The Federal Reserve said its board met Tuesday and approved the merger of BB&T Corporation of Winston-Salem, N.C., to merge with SunTrust Banks, Inc. of Atlanta, Ga. The Federal Deposit Insurance Corp. (FDIC) Board, meeting separately, also approved the merger.
The resulting new bank will operate under BB&T’s charter and will be called Truist Bank, the FDIC said. Truist Bank will be headquartered in Charlotte, NC.
The Fed said that it evaluated the merger application “under the factors it is required to consider under the Bank Holding Company Act, including the financial and managerial resources of the companies, the convenience and needs of the communities to be served by the combined organization, and the competitive and financial stability impacts of the proposal.”

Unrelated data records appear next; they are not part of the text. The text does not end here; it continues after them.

(* ===== verification/TffpReceive.v ===== *)
(** * Topfield front panel: what the panel sends is understood

    Bytes travel from the serial controller through the interrupt handler and
    the ring to the task.  The theorem: however the bytes of a sequence of
    messages are spread over interrupts and turns of the task, the driver acts
    on exactly these messages, in order. *)
From S2P Require Import Prelude TffpState TffpDisplay TffpTime TffpInput TffpFrame TffpInv TffpTypes.

#[local] Arguments replicate : simpl never.

(** ** What reception changes *)

Record line (D : Type) := Line {
  l_io : D; l_buf : list Z; l_start : Z; l_end : Z; l_mark : Z; l_sem : Z
}.
Arguments Line {D} _ _ _ _ _ _.
Arguments l_io {D} _.
Arguments l_buf {D} _.
Arguments l_start {D} _.
Arguments l_end {D} _.
Arguments l_mark {D} _.
Arguments l_sem {D} _.

Section line.
Context {D : Type}.
Implicit Types (s : tffp D) (r : line D).

Definition line_of s : line D :=
  Line (fp_io s) (RCVBuffer s) (RCVBufferStart s) (RCVBufferEnd s) (msgStart s) (rx_int_sem s).
Definition over r s : tffp D :=
  s <| fp_io := l_io r |> <| RCVBuffer := l_buf r |> <| RCVBufferStart := l_start r |>
    <| RCVBufferEnd := l_end r |> <| msgStart := l_mark r |> <| rx_int_sem := l_sem r |>.
Lemma repeat_bit key : 0 <= key < 128 ->
  (key .& 0x80 =? 0) = true /\ ((key .| 0x80) .& 0x80 =? 0) = false /\ (key .| 0x80) .& 0x7f = key.
Proof.
  intros Hk. assert (Hb : is_u8 key) by (unfold is_u8; lia).
  assert (H : key < 128 -> (key .& 0x80 =? 0) = true /\ ((key .| 0x80) .& 0x80 =? 0) = false /\ (key .| 0x80) .& 0x7f = key).
  { clear Hk. by_bytes key Hb. }
  apply H. lia.
Qed.
End held.

(** C29. A key that is held is entered once, and again after a pause: of [n]
    bursts that repeat it, the first DefaultTypematicDelay do nothing, and then
    every (DefaultTypematicRate + 1)th enters the key again, for every setting
    of the two and in the two modes that repeat keys. *)
Theorem tffp_typematic {D} `{FpHw D} `{!FpKernel} cmd key n (s : tffp D) :
  let d := DefaultTypematicDelay s in
  let r := DefaultTypematicRate s in
  0 <= key < 128 -> KeyEmulationMode s <> KEYEMUTF7700LKP -> 0 <= d -> 0 <= r ->
  hold cmd key n s =
  (times (S (repeated d r n)) (AddKeyToBuffer key (cmd =? FPKEYPRESSFP));;
   modify (counters (delay_left d n) (rate_left d r n))) s.
Proof.
  intros d r Hk Hm Hd Hr. destruct (repeat_bit key Hk) as (B1 & B2 & B3).
  set (add := AddKeyToBuffer key (cmd =? FPKEYPRESSFP)).
  assert (Ha : steady add) by apply steady_AddKeyToBuffer. unfold hold.
  assert (Hmode : (KeyEmulationMode s =? KEYEMUTF7700LKP) = false) by by apply Z.eqb_neq.
  induction n as [|n IH]; cbn [times].
  - assert (Hrep : repeated d r 0 = 0%nat).
    { unfold repeated. replace ((Z.of_nat 0 - d) `max` 0) with 0 by lia. by rewrite Z.div_0_l by lia. }
    assert (Hdl : delay_left d 0 = d) by (unfold delay_left; lia).
    assert (Hrl : rate_left d r 0 = r).
    { unfold rate_left. replace ((Z.of_nat 0 - d) `max` 0) with 0 by lia. rewrite Z.mod_0_l by lia. lia. }
    rewrite Hrep, Hdl, Hrl, M_bind_skip. unfold key_burst. rewrite (M_bind_run _ _ s _ s eq_refl), Hmode, B1.
    apply M_bind_ext; [done|]. intros [] s' E. apply Ha in E. unfold modify. by rewrite E.
  - rewrite <- M_bind_assoc.
    transitivity ((times (S (repeated d r n)) add;; modify (counters (delay_left d n) (rate_left d r n));;
      key_burst cmd (key .| 128)) s).
    { rewrite <- M_bind_assoc. apply M_bind_ext; [exact IH|done]. }
    pose proof (steady_times (S (repeated d r n)) add Ha s) as [_ Hs1].
    pose proof (repeated_step d r n Hd Hr) as Hstep.
    set (X := times (S (repeated d r n)) add) in *. set (dl := delay_left d n) in *. set (rl := rate_left d r n) in *.
    assert (Hburst : forall s1, s1 = with_keys (keys_of s1) s ->
      (modify (counters dl rl);; key_burst cmd (key .| 0x80)) s1 =
      if dl =? 0 then
        if rl =? 0 then (add;; modify (counters 0 r)) s1 else modify (counters dl (rl - 1)) s1
      else modify (counters (dl - 1) rl) s1).
    { intros s1 H1. rewrite (M_bind_run _ _ s1 _ _ eq_refl). unfold key_burst.
      rewrite (M_bind_run _ _ _ _ _ eq_refl).
      assert (Hm1 : KeyEmulationMode (counters dl rl s1) = KeyEmulationMode s) by (simpl; by rewrite H1).
      rewrite Hm1, Hmode, B2, (M_bind_run _ _ _ _ _ eq_refl).
      change (TypematicDelay (counters dl rl s1)) with dl.
      destruct (Z.eqb_spec dl 0) as [->|]; [|done].
      rewrite (M_bind_run _ _ _ _ _ eq_refl).
      change (TypematicRate (counters 0 rl s1)) with rl.
      destruct (Z.eqb_spec rl 0) as [->|]; [|done]. rewrite B3. fold add.
      unfold mbind, M_bind. rewrite (proj1 (Ha s1)). destruct (add s1) as [[[] s2]|] eqn:E2; [|done].
      apply Ha in E2.
      assert (Hd2 : DefaultTypematicRate s2 = r) by (rewrite E2, H1; done).
      unfold modify, counters. simpl. by rewrite Hd2. }
    destruct (dl =? 0) eqn:Hdl; [destruct (rl =? 0) eqn:Hrl|]; destruct Hstep as (-> & -> & ->).
    + rewrite M_bind_assoc. apply M_bind_ext; [done|]. intros [] s1 E1. apply Hburst, Hs1, E1.
    + apply Z.eqb_eq in Hdl. rewrite <- Hdl. apply M_bind_ext; [done|]. intros [] s1 E1. apply Hburst, Hs1, E1.
    + apply M_bind_ext; [done|]. intros [] s1 E1. apply Hburst, Hs1, E1.
Qed.

(** ** Examples *)

Section example.
#[local] Existing Instance example_kernel.
#[local] Existing Instance example_kernel_ok.

(** The remote control's file is open in emulation mode [mode]. *)
Definition with_rc (mode : Z) (s : tffp panel) : tffp panel :=
  s <| FrontPanelOpen := [0; 7; 0; 0] |> <| KeyEmulationMode := mode |>.
Definition rc_opened (mode : Z) : tffp panel := with_rc mode panel_loaded.
Lemma with_rc_ok mode s : fp_ok s -> fp_ok (with_rc mode s).
Proof. intros []. by constructor. Qed.
Lemma rc_opened_ok mode : fp_ok (rc_opened mode).
Proof. apply with_rc_ok, panel_loaded_ok. Qed.

Definition example_ops : list key_op := [KPress false 0x10; KPress true 0x0d; KRead; KRead; KRead].
Lemma tffp_keys_witness :
  exists s', key_ops_run 7 example_ops (rc_opened 0) = Ok (fst (queue_ops 0 example_ops []), s') /\
    s' = with_keys (keys_of s') (rc_opened 0) /\ coded 0 (snd (queue_ops 0 example_ops [])) (keys s').
Proof.
  apply (tffp_keys 7 example_ops [] (rc_opened 0)).
  - apply rc_opened_ok.
  - vm_compute; reflexivity.
  - vm_compute; reflexivity.
  - vm_compute; split; [reflexivity|constructor].
  - repeat (constructor; [vm_compute; try split; (discriminate || reflexivity)|]). constructor.
  - vm_compute; reflexivity.
Defined.

Lemma tffp_keys_replayed_witness :
  exists l1 s1 l2 s2, key_ops_run 7 (press_all (replicate 128 (false, 0x10))) (rc_opened 0) = Ok (l1, s1) /\
    key_ops_run 7 (replicate 1000 KRead) s1 = Ok (l2, s2) /\ Forall2 served (replicate 1000 KRead) l2 /\
    FrontPaneldev_poll s2 = Ok (POLLIN_POLLRDNORM, s2).
Proof.
  apply (tffp_keys_replayed 7 (replicate 128 (false, 0x10)) (replicate 1000 KRead) (rc_opened 0)).
  - apply rc_opened_ok.
  - vm_compute; reflexivity.
  - vm_compute; reflexivity.
  - vm_compute; reflexivity.
  - apply Forall_replicate. vm_compute; split; (discriminate || reflexivity).
  - rewrite length_replicate. lia.
  - apply Forall_replicate. exact I.
Defined.

Lemma tffp_typematic_witness :
  hold FPKEYPRESS 0x10 12 (rc_opened 1) =
  (times 5 (AddKeyToBuffer 0x10 false);; modify (counters 0 0)) (rc_opened 1).
Proof.
  exact (tffp_typematic FPKEYPRESS 0x10 12 (rc_opened 1) ltac:(lia) ltac:(vm_compute; discriminate)
    ltac:(vm_compute; discriminate) ltac:(vm_compute; discriminate)).
Defined.
End example.
(* ===================================================================== *)
(** ** The orchestrator and the module loops                              *)
(* ===================================================================== *)

Module Orchestrator.
Import Py Model Types SecopRules PlcRules Validate Examples Conformance.

(** Split [H : In f (a ++ b ++ ...)] into one case per rule and close each
    case by naming the rule. *)
Ltac trace_rule cfg H :=
  repeat (apply in_app_or in H; destruct H as [H|H]);
  try (lazymatch type of H with
       | In _ (?r cfg) =>
           left; exists r; split; [Catalog.in_total_rules | exact H]
       end).

(** X3. When [validate_config] returns, its list holds the findings of the
    rules of the catalog and nothing else: a finding is in the list exactly
    when one of the rules gives it. *)
Theorem validate_config_findings_come_from_rules
  (cfg : SecNodeConfig) (fs : list Finding) :
  validate_config cfg = Ok fs ->
  forall f,
    In f fs <->
    (exists rule, In rule total_rules /\ In f (rule cfg)) \/
    (exists forbidden,
       rule_forbidden_accessibles_by_class cfg = Ok forbidden /\
       In f forbidden).
Proof.
  intros Hv f. split.
  - revert Hv. unfold validate_config, extend, bind. cbv beta zeta.
    destruct (rule_forbidden_accessibles_by_class cfg) as [forbidden|e];
      [|discriminate].
    intros Hv. apply Catalog.Ok_inj in Hv. subst fs. intros H.
    trace_rule cfg H.
    + destruct H.
    + right. exists forbidden. split; [reflexivity | exact H].
  - intros [[rule [Hr Hf]]|[forbidden [Hr Hf]]].
    + exact (Catalog.validate_config_includes cfg fs rule Hv Hr f Hf).
    + destruct (Catalog.validate_config_includes_forbidden cfg fs Hv)
        as [forbidden' [Hr' Hincl]].
      rewrite Hr in Hr'. apply Catalog.Ok_inj in Hr'. subst forbidden'.
      now apply Hincl.
Qed.

Lemma validate_config_findings_witness :
  In (readonly_finding "m" "status"
        "Accessible 'status' must have readonly=true.")
     [readonly_finding "m" "status"
        "Accessible 'status' must have readonly=true."] <->
  (exists rule,
     In rule total_rules /\
     In (readonly_finding "m" "status"
           "Accessible 'status' must have readonly=true.")
        (rule readable_node_status_default)) \/
  (exists forbidden,
     rule_forbidden_accessibles_by_class readable_node_status_default
     = Ok forbidden /\
     In (readonly_finding "m" "status"
           "Accessible 'status' must have readonly=true.") forbidden).
Proof.
  apply (validate_config_findings_come_from_rules
           readable_node_status_default
           [readonly_finding "m" "status"
              "Accessible 'status' must have readonly=true."]).
  vm_compute. reflexivity.
Defined.

(** A rule that loops over the modules gives nothing without modules. *)
Lemma module_rule_without_modules (cfg : SecNodeConfig)
  (rule : SecNodeConfig -> list Finding) :
  modules cfg = [] -> In rule module_rules -> rule cfg = [].
Proof.
  intros Hm Hr. unfold module_rules in Hr.
  repeat (destruct Hr as [<-|Hr];
          [lazymatch goal with
           | |- ?r cfg = [] =>
               unfold r, for_each_accessible, for_each_module;
               rewrite Hm; reflexivity
           end|]).
  destruct Hr.
Qed.

Ltac in_module_rules :=
  unfold module_rules;
  repeat lazymatch goal with
         | |- In ?r (?r :: _) => left; reflexivity
         | |- In _ (_ :: _) => right
         end.
(** * J-Agent: resume parsing and job matching

    A shallow embedding of [src/services/resumeParser.js] (class
    [ResumeParser]) and of the job matcher (class [JobMatcher]), with the
    properties their specification states about them.

    Conventions of the embedding.
    - A JavaScript string is a [string]: a sequence of code units, of which
      the 8-bit ones (U+0000 to U+00FF) are covered.  Code units above U+00FF
      (the en dash U+2013 of [yearPattern], for one) are outside the model.
    - Integer-valued JavaScript numbers are [Z]; the fractional ones (the
      weighted total, the confidence before rounding) are exact rationals
      [Q], so a double is read as the rational it approximates.
    - [null] and [undefined] are [None].
    - A regular expression is a term of [Regex.regex], run by a backtracking
      matcher that tries alternatives in the order ECMAScript does.
    - What the classes call outside the repository is a parameter: the
      calendar year of [new Date()], [path.extname] and the file decoders;
      so is the number of arguments the engine takes in one call.
    - An object used as a map and walked with [Object.entries] is an
      association list in insertion order. *)

From Stdlib Require Import List Bool Arith ZArith QArith Qround Ascii String Lia Lqa.
From Stdlib Require Import Permutation Sorted.
Import ListNotations.

Local Open Scope string_scope.
Local Open Scope Z_scope.

(* ================================================================== *)
(** ** JavaScript strings *)

Module JSString.

Definition code (c : ascii) : N := N_of_ascii c.

Definition between (lo hi : N) (c : ascii) : bool :=
  (N.leb lo (code c) && N.leb (code c) hi)%bool.

Definition isUpperAZ (c : ascii) : bool := between 65 90 c.
Definition isLowerAZ (c : ascii) : bool := between 97 122 c.
Definition isDigit (c : ascii) : bool := between 48 57 c.
Definition isLetter (c : ascii) : bool := (isUpperAZ c || isLowerAZ c)%bool.

(** [\w] of a regular expression: [A-Za-z0-9_]. *)
Definition isWordChar (c : ascii) : bool :=
  (isLetter c || isDigit c || N.eqb (code c) 95)%bool.

(** White space and line terminators below U+0100: TAB, LF, VT, FF, CR,
    SPACE and NO-BREAK SPACE.  This is the set [String.prototype.trim]
    strips and the class [\s] matches. *)
Definition isWhiteSpace (c : ascii) : bool :=
  (between 9 13 c || N.eqb (code c) 32 || N.eqb (code c) 160)%bool.

(** Line terminators below U+0100 (what [.] does not match). *)
Definition isLineTerminator (c : ascii) : bool :=
  (N.eqb (code c) 10 || N.eqb (code c) 13)%bool.
(** ** Ordered iteration of a [BTreeMap]

    A [BTreeMap<K, V>] is a [gmap K V]; where the source iterates over it, the
    order of the keys matters, and the model iterates over [btree_iter]. *)
Class BTreeKey (K : Type) := key_le : K -> K -> Prop.
Class BTreeKeyLaws (K : Type) `{BTreeKey K} := {
  key_le_dec :: RelDecision (key_le (K := K));
  key_le_total :: Total (key_le (K := K));
  key_le_trans :: Transitive (key_le (K := K));
}.

#[export] Instance Z_btree_key : BTreeKey Z := Z.le.
#[export] Instance Z_btree_laws : BTreeKeyLaws Z.
Proof.
  split.
  - unfold key_le, Z_btree_key. apply _.
  - intros x y. unfold key_le, Z_btree_key. lia.
  - intros x y z. unfold key_le, Z_btree_key. lia.
Defined.

(** Tuples of keys compare lexicographically. *)
Definition pair_le (p q : Z * Z) : Prop := p.1 < q.1 \/ (p.1 = q.1 /\ p.2 <= q.2).
#[export] Instance ZZ_btree_key : BTreeKey (Z * Z) := pair_le.
#[export] Instance ZZ_btree_laws : BTreeKeyLaws (Z * Z).
Proof.
  split.
  - intros p q. unfold key_le, ZZ_btree_key, pair_le. apply _.
  - intros p q. unfold key_le, ZZ_btree_key, pair_le. lia.
  - intros p q r. unfold key_le, ZZ_btree_key, pair_le. lia.
Defined.

Section btree.
Context {K V : Type} `{Countable K} `{!BTreeKey K} `{!BTreeKeyLaws K}.

Definition entry_le (p q : K * V) : Prop := key_le p.1 q.1.
#[global] Instance entry_le_dec : RelDecision entry_le.
Proof. intros p q. unfold entry_le. apply _. Defined.
#[global] Instance entry_le_total : Total entry_le.
Proof. intros p q. unfold entry_le. apply key_le_total. Qed.
#[global] Instance entry_le_trans : Transitive entry_le.
Proof. intros p q r. unfold entry_le. apply key_le_trans. Qed.

(** [map.iter()]: the entries in ascending key order. *)
Definition btree_iter (m : gmap K V) : list (K * V) :=
  merge_sort entry_le (map_to_list m).
(** [map.values()] *)
Definition btree_values (m : gmap K V) : list V := (btree_iter m).*2.

Lemma btree_iter_perm m : btree_iter m ≡ₚ map_to_list m.
Proof. apply merge_sort_Permutation. Qed.

Lemma btree_iter_sorted m : StronglySorted entry_le (btree_iter m).
Proof. apply StronglySorted_merge_sort; apply _. Qed.

Lemma elem_of_btree_iter m k v : (k, v) ∈ btree_iter m <-> m !! k = Some v.
Proof. by rewrite btree_iter_perm, elem_of_map_to_list. Qed.

Lemma length_btree_iter m : length (btree_iter m) = size m.
Proof. by rewrite btree_iter_perm, length_map_to_list. Qed.

Lemma NoDup_fst_btree_iter m : NoDup (btree_iter m).*1.
Proof. rewrite btree_iter_perm. apply NoDup_fst_map_to_list. Qed.

(** Rebuilding a map from its iteration gives the map back. *)
Lemma list_to_map_btree_iter m : list_to_map (btree_iter m) =@{gmap K V} m.
Proof.
  rewrite <- (list_to_map_to_list m) at 2.
  apply list_to_map_proper; [apply NoDup_fst_btree_iter | apply btree_iter_perm].
Qed.
End btree.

However, the Fed said its approval is conditioned on several actions, including that BB&T must divest 30 branches and more than $2.4 billion in deposits “to mitigate the competitive effects of the merger,” the Fed said.
Additionally, the Fed said it had issued a consent order against SunTrust for unfair and deceptive practices. “As detailed in the order, SunTrust made misleading or inaccurate statements between 2013 and 2017 to certain business customers about the operation and billing for certain add-on products,” the Fed said in a release.
The central bank said SunTrust had previously terminated the practices. ”Since 2016, (SunTrust) has repaid approximately $8.8 million in fees to customers,” the Fed said.
It added that as a condition of the merger, BB&T has committed that the resulting Truist Bank will comply with the enforcement action, including implementing procedures to verify the refunds and providing additional refunds, if required.
The Fed also said that it will not object to the updated capital plan submitted by BB&T to reflect the merger.
The FDIC pointed out that the transaction may be completed no sooner than 15 days after Tuesday’s approval and no later than six months after Tuesday, unless extended by the FDIC.